The purpose of this study was to determine the effects of resveratrol (RSV) and the molecular mechanisms by which it regulates vascular smooth muscle contraction and blood pressure in mice. In cultured human vascular smooth muscle cells (VSMCs), we found that the activation of AMP-activated protein kinase (AMPK) by RSV inhibited angiotensin II (AngII)-induced phosphorylation of myosin phosphatase-targeting subunit 1 (MYPT1) and myosin light chain (MLC). Inversely, AMPK inhibition with RNA interference and compound C, an AMPK inhibitor, abolished the inhibitory effect of RSV on AngII-induced MYPT1 and MLC phosphorylation.
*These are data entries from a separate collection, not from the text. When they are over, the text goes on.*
(** Without a price ceiling, a run in which the filter returns candidates
    prints the messages of the failed lookups and then one table, and
    nothing else; the table has one row per finished task, in completion
    order, with the five cells of the task's candidate and a price that
    is ["N/A"] or a number that is not zero: one row per candidate,
    whatever the price endpoint does.  The run exits with 0. *)
Theorem run_lists_every_candidate :
  forall (json_loads : string -> result pyval)
         (py_float : pyval -> result num) (args : arguments)
         (resp : response) (get : string -> result price_response)
         (order : list task -> list task) (l : list candidate),
    status_code resp = 200 ->
    snd (filtered_instances_of args resp) = Ok l -> l <> [] ->
    arg_max_usd args = None ->
    (forall ts, Permutation (order ts) ts) ->
    exists messages rows,
      run json_loads py_float args (Ok resp) get order
      = (messages ++ [Table field_names rows], 0) /\
      Forall (fun o => exists it_type exc,
                         o = ErrorFetchingPrice it_type exc) messages /\
      Forall2
        (fun (t : task) (r : row) =>
           col_instance r = instance_type (fst t) /\
           col_vcpu r = cores (fst t) /\
           col_memory r = ram (fst t) /\
           col_saving r = discount (fst t) /\
           col_frequency r = frequency_of_interruption (fst t) /\
           (col_usd r = PStr "N/A" \/
            exists x, col_usd r = PFloat x /\ num_truthy x = true))
        (order (submitted json_loads get (arg_region args) (arg_os args) l))
        rows /\
      Permutation (map col_instance rows) (map instance_type l) /\
      List.length rows = List.length l.
Proof.
  intros json_loads py_float args resp get order l Hs Hl Hne Hm Hperm.
  unfold run.
  match goal with
  | |- context [main py_float args ?w] =>
      rewrite (main_with_candidates py_float args w resp l eq_refl Hs Hl
                 Hne)
  end.
  rewrite Hm. cbn [completion].
  set (ts := submitted json_loads get (arg_region args) (arg_os args) l).
  exists (printed py_float None (order ts)),
         (table_rows py_float None (order ts)).
  split; [ reflexivity | ].
  assert (Permutation
            (map col_instance (table_rows py_float None (order ts)))
            (map instance_type l)) as HP.
  { rewrite table_rows_without_ceiling.
    rewrite <- (submitted_instances json_loads get (arg_region args)
                  (arg_os args) l).
    apply Permutation_map. apply Hperm. }
  split; [ | split; [ | split; [ exact HP | ] ] ].
  - unfold printed. generalize (order ts). intros c.
    induction c as [ | t rest IH]; simpl; [ constructor | ].
    apply Forall_app. split; [ | exact IH ].
    destruct (enrich_without_ceiling py_float t) as ([-> | (exc & ->)] & _).
    + constructor.
    + constructor; [ | constructor ].
      now exists (instance_type (fst t)), exc.
  - unfold table_rows. generalize (order ts). intros c.
    induction c as [ | t rest IH]; simpl; [ constructor | ].
    destruct (enrich_without_ceiling py_float t)
      as (_ & price & -> & Hprice).
    simpl. constructor; [ | exact IH ]. simpl. now repeat split.
  - apply Permutation_length in HP. now rewrite !length_map in HP.
Qed.
(** ** Retrieval *)

(** C7.  In a store satisfying the invariant, [get_result] on a present key
    returns the [result] reference its checker holds, and changes nothing
    but the recency list, where the key moves to the end and the other keys
    keep their order; the reference returned after a registration is the
    very reference registered.  On an absent key it raises [ValueError] and
    leaves the store as it was. *)
Theorem C7_get_result (k : string) (s : ModelCache.t) :
  store_inv s →
  (∀ c, ModelCache.valid_checker_map s !! k = Some c →
        ModelCache.get_result k s =
          (Ok (ModelValidChecker.result c),
           ModelCache.mk (ModelCache.valid_checker_map s)
             (filter (λ y, y ≠ k) (ModelCache.lru_cache s) ++ [k])
             (ModelCache.maxsize s))) ∧
  (ModelCache.valid_checker_map s !! k = None →
   ModelCache.get_result k s = (Raise ValueError, s)) ∧
  (∀ h r, (1 ≤ ModelCache.maxsize s)%Z → h r ≠ PyTuple [] →
          ∃ s', ModelCache.register_model h k r s = (Ok tt, s') ∧
                fst (ModelCache.get_result k s') = Ok r).
Proof.
  intros Hs. split_and!.
  - intros c Hc.
    assert (k ∈ ModelCache.lru_cache s) as Hin by (apply Hs; by eexists).
    rewrite (get_result_present k s c) by done.
    by rewrite lru_touch_filter by apply Hs.
  - intros Hc. apply get_result_absent. intros Hin%(inv_keys s Hs).
    rewrite Hc in Hin. by apply is_Some_None in Hin.
  - intros h r Hcap [m Hm]%first_place_Ok.
    destruct (register_model_ok h k r s m Hs Hcap Hm) as (s0 & -> & _).
    eexists. split; [done |].
    by rewrite (get_result_present k _ (checker_of h r m))
      by (apply store_and_touch_elem || apply store_and_touch_lookup).
Qed.

Lemma C7_get_result_witness :
  ModelCache.get_result "1" (sample_store 3) =
    (Ok 0, ModelCache.mk (ModelCache.valid_checker_map (sample_store 3))
             ["0"; "2"; "1"] CACHE_MAXSIZE) ∧
  ModelCache.get_result "7" (sample_store 3) =
    (Raise ValueError, sample_store 3) ∧
  ∃ s', ModelCache.register_model sample_heap "1" 3 (sample_store 3)
          = (Ok tt, s') ∧
        fst (ModelCache.get_result "1" s') = Ok 3.
Proof.
  destruct (C7_get_result "1" (sample_store 3)) as (Hhit & _ & Hreg).
  { apply run_inv, inv_fresh. by vm_compute. }
  destruct (C7_get_result "7" (sample_store 3)) as (_ & Hmiss & _).
  { apply run_inv, inv_fresh. by vm_compute. }
  split_and!.
  - apply (Hhit (ModelValidChecker.mk 0 0 2)). by vm_compute.
  - apply Hmiss. by vm_compute.
  - apply (Hreg sample_heap 3); [by vm_compute | discriminate].
Defined.

(** C10.  [get_result] consults no checker: on a present key it returns the
    stored reference and moves the key to the end of the recency list also
    in a heap where the entry's [is_valid] is false. *)
Theorem C10_get_result_ignores_validity
    (h : heap) (k : string) (s : ModelCache.t) (c : ModelValidChecker.t) :
  store_inv s →
  ModelCache.valid_checker_map s !! k = Some c →
  ModelValidChecker.is_valid h c = false →
  ModelCache.cached h k s = (Ok false, s) ∧
  ModelCache.get_result k s =
    (Ok (ModelValidChecker.result c),
     ModelCache.mk (ModelCache.valid_checker_map s)
       (filter (λ y, y ≠ k) (ModelCache.lru_cache s) ++ [k])
       (ModelCache.maxsize s)) ∧
  last (ModelCache.lru_cache (exec h (GetResult k) s)) = Some k.
Proof.
  intros Hs Hc Hinv.
  assert (k ∈ ModelCache.lru_cache s) as Hin by (apply Hs; by eexists).
  split_and!.
  - by rewrite cached_eq, Hc, Hinv.
  - rewrite (get_result_present k s c) by done.
    by rewrite lru_touch_filter by apply Hs.
  - simpl. rewrite (get_result_present k s c) by done. simpl.
    apply lru_touch_last.
Qed.

Lemma C10_get_result_ignores_validity_witness :
  ModelCache.cached sample_heap_released "1" (sample_store 3)
    = (Ok false, sample_store 3) ∧
  ModelCache.get_result "1" (sample_store 3) =
    (Ok 0, ModelCache.mk (ModelCache.valid_checker_map (sample_store 3))
             ["0"; "2"; "1"] CACHE_MAXSIZE) ∧
  last (ModelCache.lru_cache
          (exec sample_heap_released (GetResult "1") (sample_store 3)))
    = Some "1".
Proof.
  apply (C10_get_result_ignores_validity sample_heap_released "1"
           (sample_store 3) (ModelValidChecker.mk 0 0 2)).
  - apply run_inv, inv_fresh. by vm_compute.
  - by vm_compute.
  - by vm_compute.
Defined.

(** ** Construction *)

(** C9 as stated fails: the constructor validates nothing, so a constant
    below 1 is accepted like any other. *)
Lemma C9_capacity_not_rejected :
  (0 < 1)%Z ∧
  ModelCache.__init__ 0 = Ok (ModelCache.mk ∅ [] 0) ∧
  ¬ ∃ e, ModelCache.__init__ 0 = Raise e.
Proof. split_and!; [lia | done | by intros [e ?]]. Qed.
(** [s.rsplit(sep, 1)]: the text before the last separator and, when
    there is a separator, the text after it. *)
Fixpoint rsplit1 (sep : ascii) (s : string) : string * option string :=
  match s with
  | EmptyString => ("", None)
  | String ch s' =>
      match rsplit1 sep s' with
      | (before, Some after) => (String ch before, Some after)
      | (rest, None) =>
          if decide (ch = sep) then ("", Some rest) else (String ch rest, None)
      end
  end.

Definition digit_value (ch : ascii) : option N :=
  let k := N_of_ascii ch in
  if decide (48 ≤ k ∧ k ≤ 57)%N then Some (k - 48)%N else None.

(** A non-empty run of decimal digits, read as a number. *)
Fixpoint digits_value (acc : N) (s : string) : option N :=
  match s with
  | EmptyString => Some acc
  | String ch s' =>
      match digit_value ch with
      | Some d => digits_value (10 * acc + d)%N s'
      | None => None
      end
  end.

Definition parse_number (s : string) : option N :=
  match s with
  | EmptyString => None
  | _ => digits_value 0%N s
  end.

(** Modelled from the spec: an Interval is [(start, end)], 1-indexed,
    inclusive, with [start ≤ end]. *)
Record Interval : Type := mkInterval {
  interval_start : N;
  interval_end : N
}.

#[global] Instance Interval_eq_dec : EqDecision Interval.
Proof. solve_decision. Defined.

(** Modelled from the spec: [range = N | N-M], 1-indexed and inclusive;
    a range that is not of this shape, that starts at line 0, or whose
    start is after its end, is rejected. *)
Definition parse_range (s : string) : option Interval :=
  match split_on "-" s with
  | [a] =>
      match parse_number a with
      | Some k => if decide (1 ≤ k)%N then Some (mkInterval k k) else None
      | None => None
      end
  | [a; b] =>
      match parse_number a, parse_number b with
      | Some k, Some m =>
          if decide (1 ≤ k ∧ k ≤ m)%N then Some (mkInterval k m) else None
      | _, _ => None
      end
  | _ => None
  end.

(** Modelled from the spec: [parse_intervals] of [mentat/code_file.py],
    which is missing, on the text after the colon of
    [path[:range[,range]*]].  [None] is a rejected literal. *)
Definition parse_intervals (s : string) : option (list Interval) :=
  mapM parse_range (split_on "," s).

(** What [expand_paths] takes from its surroundings:
    [glob.glob(pathname, recursive=True)] and [Path(p).exists()] of the
    file system, the text of [Path(path)], which [pathlib] normalises,
    and the order in which a [set] of strings is iterated, which depends
    on the hashes of the running process. *)
Record FileSystem : Type := mkFileSystem {
  glob : string -> list string;
  path_exists : string -> bool;
  as_path : string -> string;
  set_order : gset string -> list string
}.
Thiazovivin, a Rho-associated kinase (ROCK) inhibitor, reversed AngII-induced MYPT1 and MLC phosphorylation, suggesting that ROCK functions as an upstream kinase for MYPT1/MLC. RSV reversed AngII-induced Ras homolog gene family member A (RhoA) and ROCK activity, whereas AMPK inhibition via pharmacological or genetic means abolished this effect. In addition, gene silencing of p190-guanosine triphosphatase-activating protein blocked the effects of RSV-induced AMPK activation on MLC, MYPT1 and RhoA in VSMCs. Ex vivo analyses demonstrated that AngII-induced aorta contractions were dramatically inhibited by RSV, and this effect was abolished by AMPK inhibition. Finally, daily chronic administration of RSVI alleviated hypertension in the experimental model of AngII-induced hypertensive mice, and these effects were accompanied by the activation of AMPK, significantly decreased RhoA activity and phosphorylation levels of MYPT1 and MLC in AngII-treated murine aortic VSMCs. More importantly, administration of compound C significantly abolished the effects of RSV. In conclusion, AMPK suppression of the p190-GAP-dependent RhoA/ROCK/MYPT1/MLC pathway contributes to the hypotensive effect of RSV in AngII-treated mice.